Material for this exercise:
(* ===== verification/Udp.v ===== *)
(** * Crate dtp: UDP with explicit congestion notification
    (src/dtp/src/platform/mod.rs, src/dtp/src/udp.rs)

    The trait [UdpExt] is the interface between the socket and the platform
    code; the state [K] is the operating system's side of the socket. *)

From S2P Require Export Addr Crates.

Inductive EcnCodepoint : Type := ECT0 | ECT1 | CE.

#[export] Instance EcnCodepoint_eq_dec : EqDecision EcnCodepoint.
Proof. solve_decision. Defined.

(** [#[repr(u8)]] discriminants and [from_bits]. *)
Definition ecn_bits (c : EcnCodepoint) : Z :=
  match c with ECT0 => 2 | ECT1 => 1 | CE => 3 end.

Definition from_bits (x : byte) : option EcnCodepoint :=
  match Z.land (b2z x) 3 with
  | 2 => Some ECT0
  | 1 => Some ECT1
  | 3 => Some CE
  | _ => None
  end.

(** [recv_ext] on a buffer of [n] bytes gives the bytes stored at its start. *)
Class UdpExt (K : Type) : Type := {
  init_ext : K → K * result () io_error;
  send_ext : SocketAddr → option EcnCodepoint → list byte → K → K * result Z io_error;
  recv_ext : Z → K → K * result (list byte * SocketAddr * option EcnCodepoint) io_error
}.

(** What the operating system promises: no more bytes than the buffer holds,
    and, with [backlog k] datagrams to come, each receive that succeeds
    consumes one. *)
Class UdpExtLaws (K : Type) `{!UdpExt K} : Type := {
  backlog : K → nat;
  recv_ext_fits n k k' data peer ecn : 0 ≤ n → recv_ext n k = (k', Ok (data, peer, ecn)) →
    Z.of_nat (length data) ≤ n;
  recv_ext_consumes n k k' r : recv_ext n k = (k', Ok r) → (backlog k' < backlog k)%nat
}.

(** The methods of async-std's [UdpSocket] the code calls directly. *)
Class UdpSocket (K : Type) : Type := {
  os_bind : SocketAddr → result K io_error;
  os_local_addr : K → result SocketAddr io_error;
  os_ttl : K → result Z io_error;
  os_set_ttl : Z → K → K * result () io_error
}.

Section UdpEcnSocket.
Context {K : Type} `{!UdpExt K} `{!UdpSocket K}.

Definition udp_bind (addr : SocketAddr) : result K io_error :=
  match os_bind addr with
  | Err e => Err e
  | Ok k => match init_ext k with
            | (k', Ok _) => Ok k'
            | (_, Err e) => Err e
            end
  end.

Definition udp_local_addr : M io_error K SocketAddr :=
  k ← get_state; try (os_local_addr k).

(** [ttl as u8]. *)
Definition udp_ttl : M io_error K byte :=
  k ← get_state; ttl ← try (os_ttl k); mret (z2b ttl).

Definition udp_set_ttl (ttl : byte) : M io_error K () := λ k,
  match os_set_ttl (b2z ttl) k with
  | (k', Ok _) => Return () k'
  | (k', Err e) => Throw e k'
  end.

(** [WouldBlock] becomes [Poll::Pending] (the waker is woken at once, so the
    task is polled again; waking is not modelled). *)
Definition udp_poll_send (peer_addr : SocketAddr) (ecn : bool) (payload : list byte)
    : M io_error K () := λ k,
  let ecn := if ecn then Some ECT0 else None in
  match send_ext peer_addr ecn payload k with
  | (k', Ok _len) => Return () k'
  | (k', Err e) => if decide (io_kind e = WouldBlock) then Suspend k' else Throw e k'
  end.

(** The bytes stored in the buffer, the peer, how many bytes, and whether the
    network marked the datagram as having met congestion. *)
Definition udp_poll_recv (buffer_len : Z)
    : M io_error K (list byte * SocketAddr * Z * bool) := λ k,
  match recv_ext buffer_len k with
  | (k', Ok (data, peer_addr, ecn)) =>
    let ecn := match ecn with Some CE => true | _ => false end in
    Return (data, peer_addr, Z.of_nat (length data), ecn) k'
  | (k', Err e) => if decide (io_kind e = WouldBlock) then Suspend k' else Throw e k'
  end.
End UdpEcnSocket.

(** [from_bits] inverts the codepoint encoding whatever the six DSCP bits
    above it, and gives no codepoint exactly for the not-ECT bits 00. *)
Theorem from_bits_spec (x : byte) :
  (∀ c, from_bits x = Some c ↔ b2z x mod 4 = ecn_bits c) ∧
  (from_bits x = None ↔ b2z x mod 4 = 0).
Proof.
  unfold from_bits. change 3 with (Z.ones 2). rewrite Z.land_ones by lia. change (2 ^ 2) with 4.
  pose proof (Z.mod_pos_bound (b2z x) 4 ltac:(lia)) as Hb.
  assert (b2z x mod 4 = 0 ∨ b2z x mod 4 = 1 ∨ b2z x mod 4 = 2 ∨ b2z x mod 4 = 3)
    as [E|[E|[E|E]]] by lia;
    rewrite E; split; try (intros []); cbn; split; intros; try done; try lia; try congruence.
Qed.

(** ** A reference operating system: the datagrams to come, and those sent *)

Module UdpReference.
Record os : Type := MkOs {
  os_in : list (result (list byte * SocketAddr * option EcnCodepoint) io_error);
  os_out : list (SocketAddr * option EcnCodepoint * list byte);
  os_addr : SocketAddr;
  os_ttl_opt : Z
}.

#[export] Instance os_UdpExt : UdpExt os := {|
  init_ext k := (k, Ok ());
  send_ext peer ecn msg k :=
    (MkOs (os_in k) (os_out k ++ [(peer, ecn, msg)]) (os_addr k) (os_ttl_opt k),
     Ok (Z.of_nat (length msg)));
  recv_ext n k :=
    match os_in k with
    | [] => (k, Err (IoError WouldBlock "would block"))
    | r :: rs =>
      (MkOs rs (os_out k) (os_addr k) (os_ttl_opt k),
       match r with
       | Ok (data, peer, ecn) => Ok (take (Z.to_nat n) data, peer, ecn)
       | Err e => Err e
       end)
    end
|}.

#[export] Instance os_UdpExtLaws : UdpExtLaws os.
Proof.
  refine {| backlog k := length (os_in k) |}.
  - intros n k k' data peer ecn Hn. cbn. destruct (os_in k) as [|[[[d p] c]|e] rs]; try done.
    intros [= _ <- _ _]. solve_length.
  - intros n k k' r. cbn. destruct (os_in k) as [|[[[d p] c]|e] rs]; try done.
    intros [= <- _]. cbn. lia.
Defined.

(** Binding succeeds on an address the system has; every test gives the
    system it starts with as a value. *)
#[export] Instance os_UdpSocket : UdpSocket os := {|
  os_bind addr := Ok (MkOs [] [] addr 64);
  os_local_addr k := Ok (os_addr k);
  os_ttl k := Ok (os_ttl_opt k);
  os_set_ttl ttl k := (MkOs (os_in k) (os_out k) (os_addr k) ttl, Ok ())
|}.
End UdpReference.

Problem statement:
Transcribe the entries above word for word, from the first line through the line containing "The trait [UdpExt]", and nothing else.

Response to the task:
(* ===== verification/Udp.v ===== *)
(** * Crate dtp: UDP with explicit congestion notification
    (src/dtp/src/platform/mod.rs, src/dtp/src/udp.rs)

    The trait [UdpExt] is the interface between the socket and the platform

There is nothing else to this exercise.